AJC.com | By Paul Zwier and Reuben Guttman |
With regional offices of the Securities and Exchange Commission, the Environmental Protection Agency, and the Equal Employment Opportunity Commission, Atlanta is not just a center of international trade, it is also a center for compliance enforcement.
With the growth of multinational corporations whose businesses are not defined by geographic boundaries, government agencies and their regional offices that enforce compliance must leverage limited resources to maintain a watchful eye and enforce the laws. Today, this may mean collection of evidence abroad.
The notion of leveraging resources to enforce compliance is not new. In the 1960s and 1970s when our nation passed sweeping legislation proscribing discrimination and protecting the environment, citizens suit provisions were bolted into these laws so that average taxpayers could initiate litigation where government regulators failed to take action. And of course, at a state level, a myriad of consumer protection statutes now provides citizens with the right to seek enforcement of substantive law.
Consistent with our tradition of citizen involvement in compliance enforcement, the United States has laws that, under limited circumstances, allow whistleblowers to take action even where they have not been personally aggrieved.
Federal and State False Claims Acts allow citizens to bring suit in the name of the government where they have information that the government has sustained economic injury through fraudulent or other types of wrongful conduct.
Under the Dodd Frank Amendments to Federal Securities laws, citizens can now report claims of securities fraud to the Securities and Exchange Commission.
The IRS has regulations allowing whistleblowers to bring information about tax cheats to the attention of that agency.
Under the FCA, Dodd Frank and the IRS provisions, whistleblowers are incentivized and thus compensated for their efforts with a bounty where their information or litigation leads to government recovery.
Under the False Claims Act alone, the government has recovered billions of dollars, but more importantly FCA litigation has surfaced information about the honesty of the drug industry, the quality of care provided at nursing homes, the safety of public transportation systems, and the integrity of products integral to our nation’s defense.
In an era where consumer products are manufactured abroad and shipped into domestic ports of entry like Atlanta, and drug trials necessary to secure FDA approval are often conducted abroad with little immediate supervision from the Food and Drug Administration, whistleblowers have become a mainstay of compliance enforcement. They bring forward original information or analysis, technical expertise, and through knowledge of language and culture, the ability to report wrongdoing that would otherwise go undetected.
Yet, at the same time whistleblowers add value, there is a need to ensure that whistleblowers do not flood the agencies and the courts with claims that are not properly documented and pegged to a cognizable legal violation.

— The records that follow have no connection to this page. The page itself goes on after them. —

(* ===== verification/Wire.v ===== *)
(** Between two tunnel pools: the bytes the tunnels of one pool put on their
    connections are whole blocks, and the pool that reads them forwards blocks
    the first one accepted and nothing else. *)

From S2P Require Import Prelude GoIO Block Stats Tunnel TunnelPool.

Local Open Scope Z_scope.

(** * The bytes of a tunnel *)

(** Blocks with different layouts are not prefixes of each other. *)
Lemma encode_prefix_free a b x y :
  block_wf a -> block_wf b -> encode a ++ x = encode b ++ y -> received a = received b /\ x = y.
Proof.
  intros Ha Hb E.
  assert (delivers (Buffer (encode a ++ x)) (encode a ++ x) (Some EOF)) as Da by done.
  assert (delivers (Buffer (encode a ++ x)) (encode b ++ y) (Some EOF)) as Db by (by split).
  destruct (parse_encode _ _ _ _ Ha Da) as (r1 & P1 & D1).
  destruct (parse_encode _ _ _ _ Hb Db) as (r2 & P2 & D2).
  rewrite P1 in P2. assert (received a = received b /\ r1 = r2) as [Er <-] by (split; congruence). split; [done|].
  destruct D1 as [D1 _], D2 as [D2 _]. congruence.
Qed.

Section Bytes.
Context (acc : list Block).
Implicit Types (bs : list byte) (b : Block).

(** A block a tunnel may send: one of its own, with a number in it, or one of those
    accepted. *)
Definition on_wire b : Prop :=
  block_wf b /\ packed b = None /\ (keepalive b /\ length (BlockData b) = 8%nat \/ b ∈ acc /\ ~ keepalive b).

(** Whole blocks, and perhaps the beginning of one more. *)
Definition carries bs : Prop :=
  exists L tail, bs = concat (encode <$> L) ++ tail /\ Forall on_wire L /\
    (tail = [] \/ exists b, on_wire b /\ tail `prefix_of` encode b).

Lemma carries_nil : carries [].
Proof. exists [], []. split; [done|]. split; [by constructor|by left]. Qed.

Lemma carries_prefix bs bs' : bs' `prefix_of` bs -> carries bs -> carries bs'.
Proof.
  intros Hp (L & tail & -> & HL & Ht). revert bs' Hp. induction HL as [|b L Hb HL IH];
    cbn [fmap list_fmap concat app]; intros bs' Hp.
  - exists [], bs'. split; [done|]. split; [by constructor|].
    destruct Ht as [->|(b & Hb & Ht)]; [left; by apply prefix_nil_inv|]. right. exists b. split; [done|]. by etrans.
  - rewrite <-app_assoc in Hp.
    destruct (decide (length bs' <= length (encode b))%nat) as [Hl|Hl].
    + exists [], bs'. split; [done|]. split; [by constructor|]. right. exists b. split; [done|].
      destruct Hp as [k Hk]. exists (drop (length bs') (encode b)).
      rewrite <-(take_drop (length bs') (encode b)) at 1. f_equal.
      apply (f_equal (take (length bs'))) in Hk. by rewrite (take_app_le (encode b)), (take_app_length bs') in Hk by lia.
    + destruct Hp as [k Hk]. assert (bs' = encode b ++ drop (length (encode b)) bs') as E.
      { rewrite <-(take_drop (length (encode b)) bs') at 1. f_equal.
        apply (f_equal (take (length (encode b)))) in Hk. by rewrite (take_app_length (encode b)), (take_app_le bs') in Hk by lia. }
      destruct (IH (drop (length (encode b)) bs')) as (L' & tail' & E' & HL' & Ht').
      { exists k. rewrite E in Hk. rewrite <-app_assoc in Hk. by apply app_inv_head in Hk. }
      exists (b :: L'), tail'. rewrite E, E'. cbn [fmap list_fmap concat]. rewrite <-app_assoc. split; [done|]. split; [by constructor|done].
Qed.

(** The parser takes one block off such a stream. *)
Lemma carries_parse {R} `{LawfulReader R} (r r' : R) bs oe b :
  delivers r bs oe -> carries bs -> NewBlockFromReader r = Some (Ok b, r') ->
  on_wire b /\ exists bs', delivers r' bs' oe /\ carries bs'.
Proof.
  intros Hd (L & tail & Hbs & HL & Ht) Hp.
  destruct (parse_inv _ _ _ _ _ Hd Hp) as (Hwf & Hpk & rest & E & Hd').
  assert (forall b0 x y, on_wire b0 -> encode b0 ++ x = encode b ++ y -> b0 = b /\ x = y) as Huniq.
  { intros b0 x y (Hw & Hn & _) Ek. destruct (encode_prefix_free _ _ _ _ Hw Hwf Ek) as [Er ->]. split; [|done].
    destruct b0, b. cbn in *. unfold received, set_packed in Er. cbn in Er. by simplify_eq. }
  rewrite E in Hbs. destruct L as [|b0 L]; cbn [fmap list_fmap concat app] in Hbs.
  - destruct Ht as [->|(b0 & Hb0 & [k Hk])].
    + exfalso. rewrite encode_header in Hbs. discriminate Hbs.
    + subst tail. destruct (Huniq b0 [] (rest ++ k) Hb0) as [-> Hr]; [by rewrite app_nil_r, app_assoc|].
      split; [done|]. exists rest. split; [done|]. symmetry in Hr. apply app_nil in Hr as [-> _]. apply carries_nil.
  - apply Forall_cons in HL as [Hb0 HL]. rewrite <-app_assoc in Hbs.
    destruct (Huniq b0 _ _ Hb0 (eq_sym Hbs)) as [-> <-]. split; [done|].
    eexists. split; [exact Hd'|]. by exists L, tail.
Qed.
(* ===== verification/Ledger.v ===== *)
(** tunnel_pool/pool.go, tunnel_pool/tunnel.go: the blocks a pool says it has put on
    its tunnels against the bytes on the tunnels' connections. *)

From S2P Require Import Prelude GoIO Block Stats Tunnel TunnelPool Wire.

Local Open Scope Z_scope.

(** * What has been put on a tunnel *)

(** The blocks of the queues put on tunnel [i], in the order they were. *)
Definition sent_at (i : nat) (evs : list pool_event) : list Block :=
  omap (fun ev => match ev with SentOn j b => if decide (j = i) then Some (received b) else None | _ => None end) evs.

Lemma sent_at_app i e1 e2 : sent_at i (e1 ++ e2) = sent_at i e1 ++ sent_at i e2.
Proof. apply omap_app. Qed.

Lemma sent_at_none i evs : (forall b, SentOn i b ∉ evs) -> sent_at i evs = [].
Proof.
  intros Hn. induction evs as [|ev evs IH]; [done|].
  assert (sent_at i evs = []) as E by (apply IH; intros b Hb; by destruct (Hn b); right).
  cbn. destruct ev as [|j b| | |]; try exact E. case_decide as Hj; [|exact E]. subst j. by destruct (Hn b); left.
Qed.

(** All that was sent was sent on some tunnel. *)
Lemma concat_fmap_app {A B} (f g : A -> list B) (l : list A) :
  concat ((fun x => f x ++ g x) <$> l) ≡ₚ concat (f <$> l) ++ concat (g <$> l).
Proof.
  induction l as [|x l IH]; [done|]. cbn. rewrite IH, <-!app_assoc. apply Permutation_app_head.
  rewrite !app_assoc. apply Permutation_app_tail, Permutation_app_comm.
Qed.

Lemma concat_single {B} (b : B) (j k n : nat) :
  (k <= j < k + n)%nat -> concat ((fun i => if decide (j = i) then [b] else []) <$> seq k n) = [b].
Proof.
  revert k. induction n as [|n IH]; intros k Hj; [lia|]. cbn. destruct (decide (j = k)) as [->|Hne].
  - cbn. f_equal. clear IH Hj. assert (forall m, (k < m)%nat -> concat ((fun i => if decide (k = i) then [b] else []) <$> seq m n) = []) as Hz.
    { induction n as [|n IH]; intros m Hm; [done|]. cbn. rewrite decide_False by lia. apply IH. lia. }
    apply Hz. lia.
  - cbn. apply IH. lia.
Qed.

Lemma sent_on_split n evs :
  (forall i b, SentOn i b ∈ evs -> (i < n)%nat) -> sent_on evs ≡ₚ concat ((fun i => sent_at i evs) <$> seq 0 n).
Proof.
  induction evs as [|ev evs IH]; intros Hn.
  - assert (forall k, concat ((fun i => sent_at i []) <$> seq k n) = []) as ->; [|done]. clear Hn.
    induction n as [|n IH]; intros k; [done|]. apply IH.
  - assert (forall i b, SentOn i b ∈ evs -> (i < n)%nat) as Hn' by (intros i b Hb; apply (Hn i b); by right).
    specialize (IH Hn'). destruct ev as [|j b| | |]; try exact IH. cbn. rewrite IH.
    trans ([received b] ++ concat ((fun i => sent_at i evs) <$> seq 0 n)); [done|].
    rewrite <-(concat_single (received b) j 0 n) at 1 by (specialize (Hn j b); split; [lia|]; apply Hn; by left).
    rewrite <-concat_fmap_app. match goal with |- ?a ≡ₚ ?b => assert (a = b) as -> by (f_equal; apply list_fmap_ext; intros _ i _; by case_decide) end. done.
Qed.

(** The bytes are the blocks [bs], each whole, once and in this order, with
    keep-alives between them, which may be broken off. *)
Inductive put_on : list Block -> list byte -> Prop :=
  | put_nothing : put_on [] []
  | put_block bs bytes b : put_on bs bytes -> put_on (bs ++ [b]) (bytes ++ encode b)
  | put_keepalive bs bytes k n : put_on bs bytes -> keepalive k -> put_on bs (bytes ++ take n (encode k)).
Lemma group_stop_witness :
  exists pg pg' : PeerGroup (duplex stream sink), peerMapping pg !! 77 = Some 0%nat /\ Stop pg = Ret pg' /\
  (forall id k p, peerMapping pg !! id = Some k -> pg_peers pg' !! k = Some p -> stopped p) /\ (peerMapping pg <> ∅ -> Stop pg' = Panic).
Proof.
  destruct (run_succeeds (match run group_run_step (NewPeerGroup (InitStats 10)) two_clients with
    | Some pg => if decide (peerMapping pg !! 77 = Some 0%nat) then
        match Stop pg with Ret pg' => Some (pg, pg') | _ => None end else None
    | None => None end)) as [[pg pg'] E']; [vm_compute; reflexivity|].
  destruct (run group_run_step (NewPeerGroup (InitStats 10)) two_clients) as [pg0|] eqn:E; [|done].
  case_decide as Hd; [|done]. destruct (Stop pg0) as [pg0'| |] eqn:Es; [|discriminate E'..].
  exists pg0, pg0'. split; [exact Hd|]. split; [exact Es|].
  exact (group_stop (InitStats 10) two_clients pg0 pg0' E Es).
Defined.

(** A tunnel can be lost to a dead peer. A tunnel that finds its peer just
    before the peer's context ends - the countdown of a peer left without tunnels
    is up - is added to it afterwards: it stays open, but the peer's pools are
    cancelled and the group has forgotten the peer. *)
Theorem tunnel_joins_dead_peer :
  exists tr (pg : PeerGroup (duplex stream sink)) p en,
    run group_run_step (NewPeerGroup (InitStats 10)) tr = Some pg /\
    pg_peers pg = [p] /\ last (entries (tunnelPool p)) = Some en /\
    tn_closed (e_tunnel en) = false /\ tn_cancelled (e_tunnel en) = false /\ tp_cancelled (tunnelPool p) = true /\
    cp_cancelled (connectionPool p) = true /\ peerMapping pg = ∅ /\ pg_found pg = [] /\ pg_waiting pg = [].
Proof.
  set (tr := [GAccept (Ok (mkDuplex (Stream [le_put 4 77] (Some EOF)) (Sink [] None))) 5; GAttach 0;
    GPeer 0 (YTunnel (PIn 0 (fun _ => 1))); GPeer 0 (YTunnel (PRemove 0));
    GAccept (Ok (client_conn None)) 6; GPeer 0 (YManager (SExpired 0)); GRemove 0; GAttach 0]).
  exists tr.
  destruct (run_succeeds (match run group_run_step (NewPeerGroup (InitStats 10)) tr with
    | Some pg => match pg_peers pg with
        | [p] => match last (entries (tunnelPool p)) with
            | Some en => if decide (tn_closed (e_tunnel en) = false /\ tn_cancelled (e_tunnel en) = false /\
                tp_cancelled (tunnelPool p) = true /\ cp_cancelled (connectionPool p) = true /\
                peerMapping pg = ∅ /\ length (pg_found pg) = 0%nat /\ pg_waiting pg = []) then Some (pg, p, en) else None
            | None => None end
        | _ => None end
    | None => None end)) as [[[pg p] en] E]; [vm_compute; reflexivity|].
  destruct (run _ _ _) as [pg'|]; [|done]. destruct (pg_peers pg') as [|p' [|]] eqn:Ep; [done| |done].
  destruct (last _) as [en'|] eqn:El; [|done]. case_decide as Hd; [|done]. injection E as <- <- <-.
  destruct Hd as (D1 & D2 & D3 & D4 & D5 & D6%length_zero_iff_nil & D7). exists pg', p', en'. by split_and!.
Qed.
(** * Properties *)

(** The access list of the status servers. Its entries are single networks, of
    which there is at least one. A client whose remote address has an IP is let in
    exactly when a network of the list contains it and the entries before that one
    are well formed; if all are, the answer is whether any of them contains it. A
    remote address without a port is an error, never let in. *)
Theorem status_acl (acl remote : list byte) :
  let acls := status_acls acl in
  acls <> [] /\ Forall (fun a => (comma ∉ a) /\ slash ∈ a) acls /\
  (forall host port ip, SplitHostPort remote = Ok (host, port) -> ParseIP host = Some ip ->
    (IsIPInSubnets remote acls = (true, None) <->
     exists before a after nets n, acls = before ++ a :: after /\ mapM ParseCIDR before = Some nets /\
       ParseCIDR a = Some n /\ Contains n ip = true) /\
    (forall nets, mapM ParseCIDR acls = Some nets -> IsIPInSubnets remote acls = (allows ip nets, None))) /\
  (forall e, SplitHostPort remote = Err e -> IsIPInSubnets remote acls = (false, Some e)).
Proof.
  intros acls. destruct (status_acls_entries acl) as [Hne Hall]. fold acls in Hne, Hall. split; [done|]. split; [done|].
  assert (Forall (fun a => comma ∉ a) acls) as Hc by (eapply Forall_impl; [exact Hall|]; by intros ? [? _]).
  unfold IsIPInSubnets. rewrite decide_False by done. split; [|by intros e ->].
  intros host port ip -> ->. split; [split|].
  - by apply in_subnets_true.
  - intros (before & a & after & nets & n & E & Hb & Hn & Hin). rewrite E in Hc |- *.
    apply Forall_app in Hc as [Hc1 [Hc2 _]%Forall_cons]. rewrite (in_subnets_app _ _ _ nets) by done.
    destruct (allows ip nets); [done|]. cbn. rewrite decide_False by done. by rewrite Hn, Hin.
  - intros nets Hn. rewrite <-(app_nil_r acls), (in_subnets_app _ _ _ nets) by done. by destruct (allows ip nets).
Qed.

(** What shows something of the process. *)
Definition shows (resp : response) : Prop := match resp with Reply _ | Metrics _ => True | _ => False end.

(** C38: the status servers show nothing to a stranger. Whatever page of either
    server a request is answered with - the configuration, the status, the
    metrics -, the client's address was let in by the access list, and if the
    [status-server] option is "user:password@address" the request carried exactly
    that user and password. *)
Theorem status_guarded `{Zone : LocalZone} {C : Type} (remote local : C -> list byte) (m : MemStats) (gauges : gmap string dyn)
    (listen acl : list byte) (cfg : Config) (p : Peer ClientManager C) (pg : PeerGroup C) (r : Request)
    (resp : response) :
  resp = statusServer1 remote local m gauges listen acl cfg p r \/
  resp = statusServer2 remote local m gauges listen acl cfg pg r ->
  shows resp ->
  IsIPInSubnets (RemoteAddr r) (status_acls acl) = (true, None) /\
  forall user pass addr, listen = user ++ colon :: pass ++ at_sign :: addr -> user <> [] -> (colon ∉ user) ->
    (at_sign ∉ user ++ pass) -> BasicAuth r = Some (user, pass).
Proof.
  intros Hr Hs. destruct (status_listen listen) as [[addr0 user0] pass0] eqn:El.
  assert (guard_request (status_acls acl) user0 pass0 r = None) as [Hin Hauth]%guard_request_none.
  { destruct (guard_request _ user0 pass0 r) as [refusal|] eqn:Eg; [|done]. exfalso.
    assert (resp = refusal \/ resp = NotFound) as [->| ->].
    { unfold statusServer1, statusServer2, config_handler, status_handler1, status_handler2 in Hr.
      rewrite El in Hr. cbv beta iota zeta in Hr. rewrite Eg in Hr. destruct Hr as [->| ->]; repeat case_match; auto. }
    - unfold guard_request in Eg. repeat case_match; by simplify_eq.
    - done. }
  split; [done|]. intros user pass addr -> Hu Hc Ha. rewrite status_listen_password in El by done.
  injection El as _ <- <-. by apply Hauth.
Qed.

(** ** A request for the configuration *)

Definition example_request : Request :=
  mkRequest (str "10.0.0.7:40000") (str "/config") (Some (str "admin", str "secret")).

Definition example_peer : Peer ClientManager (duplex stream sink) :=
  newClientPeerWithID (TV := Tunnel.const_go) 77 4 [] true (InitStats 10).
Definition example_group : PeerGroup (duplex stream sink) := NewPeerGroup (InitStats 10).

Lemma status_guarded_witness :
  IsIPInSubnets (RemoteAddr example_request) (status_acls (str "10.0.0.0/8")) = (true, None) /\
  forall user pass addr, str "admin:secret@127.0.0.1:8010" = user ++ colon :: pass ++ at_sign :: addr -> user <> [] ->
    (colon ∉ user) -> (at_sign ∉ user ++ pass) -> BasicAuth example_request = Some (user, pass).
Proof.
  apply (status_guarded (Zone := utc) (fun _ => []) (fun _ => []) (mkMemStats 0 0 0 0 0 0 0 0 0 0 0 0 0 0 0) ∅ (str "admin:secret@127.0.0.1:8010") (str "10.0.0.0/8")
    NewDefaultConfig example_peer example_group example_request (Reply (JConfig NewDefaultConfig))).
  - left. vm_compute. reflexivity.
  - exact I.
Defined.

(** A bare address of version 6 in the list stands for a network of 32 bits; a bare
    remote address is refused; a space after a comma spoils the list from there on. *)
Example access_examples :
  status_acls (str "::1") = [str "::1/32"] /\
  IsIPInSubnets (str "[0:0:ffff::7]:40000") (status_acls (str "::1")) = (true, None) /\
  IsIPInSubnets (str "10.0.0.7") (status_acls []) = (false, Some (ErrMsg "missing port in address")) /\
  IsIPInSubnets (str "10.0.0.7:40000") (status_acls (str "10.0.0.1, 10.0.0.7")) =
    (false, Some (ErrMsg "invalid CIDR address")) /\
  IsIPInSubnets (str "10.0.0.7:40000") (status_acls (str "10.0.0.7, 10.0.0.1")) = (true, None).
Proof. vm_compute. repeat split. Qed.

Last year, for example, the SEC received thousands of whistleblower complaints but secured relief on less than 10. While many of these complaints may lack merit, some may be falling by the wayside because of a lack of understanding on the part of the whistleblower of what the SEC needs, and failures in communications and investigation by all concerned about the strengths and weakness of these cases.
There is a need to create a better relationship between whistleblowers, their counsel, and government regulators, to the common end that serious harm to the U.S. consumers can be exposed and deterred.
Earlier this month, Emory University School of Law convened a conference of whistleblower counsel and senior government regulators as part of a first step in helping these groups focus the relationship to better enforce compliance in a global economy. This was the first of what may be many dialogues that the Law School’s Center for Advocacy and Dispute Resolution hopes to convene with these parties.
How should claims be investigated before they are brought to government regulator attention? What types of claims are of interest to the government and important for establishing compliance precedent? How can government make better use of whistleblowers and their counsel? These types of issues were vetted by conference panelists.
As little as a decade ago, such a conference would be unprecedented. Yet, the world has changed markedly. Our regulatory bodies must monitor relationships across the globe while electronic communication has exponentially expanded the sea of information from which proof of wrongdoing must be culled.
In this new era, leveraging the resources of whistleblowers is consistent with a legal tradition that for more than a century has depended on the role of average citizens in enforcing the law.